While we are less familiar with candidates, we are more familiar with the legion of media consultants, pollsters and strategists who are the mercenary soldiers of the permanent campaign. In my dad’s day a candidate’s innermost corps of advisers usually consisted of longtime, loyal aides from the candidate’s home city or state; today these advisors are hired strategists who are as much of a fixture within the Beltway culture as the lobbyists swarming Capitol Hill. Within a few weeks in 2003, one communications strategist had left Senator John Kerry’s campaign and gone to work for his rival General Wesley Clark. If there’s a coziness problem in political journalism today, it is the coziness among reporters and these political consultants, who often have agendas distinct from those of the candidates they briefly serve.
The culture of the campaign press corps has changed as much as the culture of campaigns themselves. That’s largely because of the women’s movement. With some exceptions like the great Mary McGrory, the campaign planes, buses and trains of my dad’s generation were almost entirely male domains. That’s no longer true. Changing gender roles also mean the male reporters are much less inclined to stay out on the long, guilt-free trips that my dad used to take. A colleague yearning for the good old days of long, whiskey-soaked road trips once wrote a piece making fun of me for leaving George Bush’s campaign plane to go home for Halloween trick-or-treating with my children. But I’m far from the only one making such detours home. And while on the road, reporters of my generation spend a lot more time working out than drinking whiskey.
Evolving technology means that even when we are away from the candidates, we are never truly away from the campaign. When my father traveled—long before anyone dreamed of cell phones—campaign reporters were incommunicado for long stretches, and when they left the campaign, they were disconnected from being able to report on it. Today, C-SPAN brings campaign events into one’s living room, and communications with campaign strategists continue apace with blizzards of campaign e-mail messages appearing at all hours of the day and night. The constant buzz of a vibrating BlackBerry, the ascendant vehicle for e-mail interviews and campaign attacks alike, has become a hated sound for family members of political journalists who rarely leave home without these wireless devices. At night, they put them next to their bed.
Some media observers complain that political punditry now plays an outsized role in the election process, lifting favored candidates and burying disfavored ones long before ordinary voters are paying the slightest attention. But this is where things haven’t changed all that much. The dominant media paradigm—before the Iowa caucuses or New Hampshire primary were the focus of much attention—was that former Vermont Governor Howard Dean had seized control of the Democratic nomination race. Yet in the first election test in Iowa, Kerry’s convincing victory and Senator John Edwards’s strong second-place finish proved that the voters have minds of their own, just as they did in 1968 in pressuring President Lyndon Johnson out of the race for his party’s nomination.

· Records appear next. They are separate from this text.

(* ===== verification/Autoscaler.v ===== *)
(** * The autoscaler: internal/autoscaler/autoscaler.go

    A check of a project's metric against its policy, the cooldown windows,
    and the scaling of the running deployment through the deployment service. *)

From stdpp Require Import base option gmap strings list pretty.
From Stdlib Require Import ZArith Lia.
From S2P Require Import Prelude GoLib GoFloat PtrStore Workers Scheduler LoadBalancer HA Deployments Fleet Platform Service ServiceFacts Lifecycle Scaling Projects Policy Demo ServiceTheorems.

(** ** The metrics feed *)

Definition ErrMetricsUnavailable : error := "metrics feed unavailable".

Class MetricsProvider (MP : Type) := {
  mp_GetMetric : string → MetricType → MP → error + float64
}.

Record MemoryMetricsProvider := mkMetrics {
  mm_metrics : gmap string (gmap string float64);
  mm_err : option error
}.

#[export] Instance MemoryMetrics_eta : Settable MemoryMetricsProvider := λ m,
  mkMetrics (mm_metrics m) (mm_err m).

Definition NewMemoryMetricsProvider : MemoryMetricsProvider := mkMetrics ∅ None.

Section metrics.
Context {uni : Unicode}.

Definition SetMetric (projectID : string) (metric : MetricType) (val : float64)
    (p : MemoryMetricsProvider) : MemoryMetricsProvider :=
  p <| mm_metrics ::= λ m,
         <[projectID := <[ToUpper metric := val]> (default ∅ (m !! projectID))]> m |>.

Definition SetError (err : option error) (p : MemoryMetricsProvider) : MemoryMetricsProvider :=
  p <| mm_err := err |>.

Definition GetMetric (projectID : string) (metric : MetricType) (p : MemoryMetricsProvider) :
    error + float64 :=
  match mm_err p with
  | Some err => inl err
  | None =>
    match mm_metrics p !! projectID with
    | None => inl ErrMetricsUnavailable
    | Some m => match m !! ToUpper metric with
                | Some val => inr val
                | None => inl ErrMetricsUnavailable
                end
    end
  end.

#[export] Instance memory_metrics : MetricsProvider MemoryMetricsProvider := {
  mp_GetMetric := GetMetric
}.

End metrics.

(** ** The autoscaler's state

    The fields of [Autoscaler] and, in [a_sys], the state of the service it
    calls. [a_eventRepo] says whether an event repository was given, which is
    the service's. *)

Record AutoSys (MP PR S : Type) := mkAuto {
  a_policies : gmap string ScalingPolicy;
  a_lastScaleUp : gmap string Time;
  a_lastScaleDown : gmap string Time;
  a_metrics : MP;
  a_projects : option PR;
  a_eventRepo : bool;
  a_sys : S
}.
Arguments mkAuto {MP PR S} _ _ _ _ _ _ _.
Arguments a_policies {MP PR S} _.
Arguments a_lastScaleUp {MP PR S} _.
Arguments a_lastScaleDown {MP PR S} _.
Arguments a_metrics {MP PR S} _.
Arguments a_projects {MP PR S} _.
Arguments a_eventRepo {MP PR S} _.
Arguments a_sys {MP PR S} _.

#[export] Instance AutoSys_eta MP PR S : Settable (AutoSys MP PR S) := λ a,
  mkAuto (a_policies a) (a_lastScaleUp a) (a_lastScaleDown a) (a_metrics a) (a_projects a)
    (a_eventRepo a) (a_sys a).

Section autoscaler.
Context {DR IR WR F X MP PR : Type}.
Context {ent : Entropy} `{!DeploymentRepository DR, !InstanceRepository IR, !WorkerRepository WR}.
Context `{!WorkerClientFactory F, !Externals X} {uni : Unicode} {net : NetURL}.
Context `{!MetricsProvider MP, !ProjectRepository PR} {fc : FloatConv}.

Abbreviation state := (AutoSys MP PR (Sys DR IR WR F X)).
Abbreviation M := (ST state).

(** A call on the service. *)
Definition on_sys {A} (m : ST (Sys DR IR WR F X) A) : M A := λ a,
  let '(x, s) := m (a_sys a) in (x, a <| a_sys := s |>).

(** [nil] and a policy without a project are ignored. *)
Definition SetPolicy (policy : option ScalingPolicy) : M unit :=
  match policy with
  | None => ret tt
  | Some p =>
    if decide (sp_ProjectID p = "") then ret tt
    else modify (λ a, a <| a_policies ::= <[sp_ProjectID p := p <| sp_MetricType ::= ToUpper |>]> |>)
  end.

Definition GetPolicy (projectID : string) : M (option ScalingPolicy) :=
  gets (λ a, a_policies a !! projectID).

Definition SetLastScaleTimes (projectID : string) (up down : Time) : M unit :=
  modify (λ a, if IsZero up then a else a <| a_lastScaleUp ::= <[projectID := up]> |>) ;;
  modify (λ a, if IsZero down then a else a <| a_lastScaleDown ::= <[projectID := down]> |>).

(** The first running deployment of a list. *)
Definition first_running (deps : list Deployment) : option Deployment :=
  head (base.filter (λ d, d_Status d = StatusRunning) deps).

(** [!last.IsZero() && time.Since(last) < cooldown]. *)
Definition inside_window (last : Time) (cooldown : Duration) : M bool :=
  if IsZero last then ret false
  else let! t := on_sys draw_now in ret (t - last <? cooldown).

(** [time.Since(last).Round(time.Second)], as the messages print it. *)
Definition since_text (last : Time) : M string :=
  let! t := on_sys draw_now in ret (Duration_String (Duration_Round Second (t - last))).

(** Lines 217 to 237. *)
Definition enforce_cooldown (policy : ScalingPolicy) (lastUp lastDown : Time) (currentReplicas : Z)
    (r : Z * ScalingAction * string) : M (Z * ScalingAction * string) :=
  match r.1.2 with
  | ActionNone => ret r
  | ActionScaleUp =>
    let! inside := inside_window lastUp (sp_ScaleUpCooldown policy) in
    if inside then
      let! ago := since_text lastUp in
      ret (currentReplicas, ActionNone,
        "scale-up suppressed: inside cooldown window (last scaled " +:+ ago +:+ " ago, cooldown "
        +:+ Duration_String (sp_ScaleUpCooldown policy) +:+ ")")
    else ret r
  | ActionScaleDown =>
    let! inside := inside_window lastDown (sp_ScaleDownCooldown policy) in
    if inside then
      let! ago := since_text lastDown in
      ret (currentReplicas, ActionNone,
        "scale-down suppressed: inside cooldown window (last scaled down " +:+ ago +:+ " ago, cooldown "
        +:+ Duration_String (sp_ScaleDownCooldown policy) +:+ ")")
    else
      let! inside := inside_window lastUp (sp_ScaleDownCooldown policy) in
      if inside then
        let! ago := since_text lastUp in
        ret (currentReplicas, ActionNone,
          "scale-down suppressed: recently scaled up (" +:+ ago +:+ " ago, cooldown "
          +:+ Duration_String (sp_ScaleDownCooldown policy) +:+ ")")
      else ret r
  end.

Definition no_decision (projectID reason : string) (now : Time) : ScalingDecision :=
  mkScaling projectID 0 0 "" fzero fzero ActionNone reason now.

Definition Evaluate (projectID : string) : M (error + ScalingDecision) :=
  let! policy := GetPolicy projectID in
  let! lastUp := gets (λ a, default 0 (a_lastScaleUp a !! projectID)) in
  let! lastDown := gets (λ a, default 0 (a_lastScaleDown a !! projectID)) in
  let! now := on_sys draw_now in
  match policy with
  | None => ret (inr (no_decision projectID "no scaling policy configured" now))
  | Some policy =>
  let! l := on_sys (ListDeployments projectID) in
  match l with
  | inl err => ret (inl ("failed to list deployments: " +:+ err))
  | inr deps =>
  match first_running deps with
  | None => ret (inr (no_decision projectID "no running deployment found for project" now))
  | Some activeDep =>
  let currentReplicas := replicas (d_InstanceCount activeDep) in
  let! metric := gets (λ a, mp_GetMetric projectID (sp_MetricType policy) (a_metrics a)) in
  match metric with
  | inl err =>
    ret (inr (mkScaling projectID currentReplicas currentReplicas (sp_MetricType policy) fzero fzero
      ActionNone ("metrics feed unavailable (" +:+ err +:+ "): holding last known count") now))
  | inr metricVal =>
    let! ' (desired, action, reason) := enforce_cooldown policy lastUp lastDown currentReplicas
      (CalculateDesiredReplicas currentReplicas metricVal (sp_TargetValue policy)
         (sp_MinReplicas policy) (sp_MaxReplicas policy) (sp_Tolerance policy)) in
    ret (inr (mkScaling projectID currentReplicas desired (sp_MetricType policy) metricVal
      (sp_TargetValue policy) action reason now))
  end end end end.
(** ** Signatures *)

(** A signature made with a trusted key is accepted for its digest, and under
    enforcement an accepted signature is for a digest that is not empty and is
    valid for the digest's message under one of the trusted keys. *)
Theorem signature_roundtrip {keypair} `{!CryptoLaws keypair} (v : Ed25519ImageVerifier) priv pub image digest :
  keypair priv pub → pub ∈ ev_trustedKeys v →
  (digest ≠ "" → ∃ s, Sign priv digest = inr s ∧ Verify v image digest s = None) ∧
  (∀ s, ev_enforce v = true → Verify v image digest s = None →
    digest ≠ "" ∧ ∃ key sig, key ∈ ev_trustedKeys v ∧ base64_Decode s = inr sig ∧
      ed25519_Verify key (signed_message digest) sig = true).
Proof.
  intros Hk Hin. split.
  - intros Hd. unfold Sign. rewrite decide_False by done. eexists. split; [done|].
    unfold Verify. destruct (ev_enforce v); cbn; [|done].
    pose proof (ed25519_size priv (signed_message digest)) as Hsize.
    rewrite decide_False.
    2: { apply base64_nonempty. intros E. rewrite E in Hsize. discriminate. }
    rewrite decide_False, base64_roundtrip, decide_False by naive_solver.
    rewrite (proj2 (existsb_exists _ _)); [done|]. exists pub. split; [by apply list_elem_of_In|].
    by apply ed25519_correct.
  - intros s He. unfold Verify. rewrite He. cbn. case_decide; [done|]. case_decide as Hd; [done|].
    destruct (base64_Decode s) as [err|sig]; [done|]. case_decide; [done|].
    destruct (existsb _ _) eqn:E; [|done]. apply existsb_exists in E as (key & Hkey & Hv).
    intros _. split; [done|]. exists key, sig. by rewrite list_elem_of_In.
Qed.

What this tells us is that political reporters like me need to constantly be willing to question our assumptions and revisit the analytical frameworks that we use to predict the future. I have access to so many more polls than my dad ever did, and they offer me and other reporters snapshots of how and what voters are thinking about the election that lies ahead. But what voters decide can erase any of those snapshots as easily as I can delete a digital image from my laptop computer. That’s still the good news—the exciting news—about the craft of political journalism that I am fortunate enough to practice.
John Harwood, a 1990 Nieman Fellow, is the political editor of The Wall Street Journal. Based in Washington, he is covering the 2004 presidential campaign for the newspaper.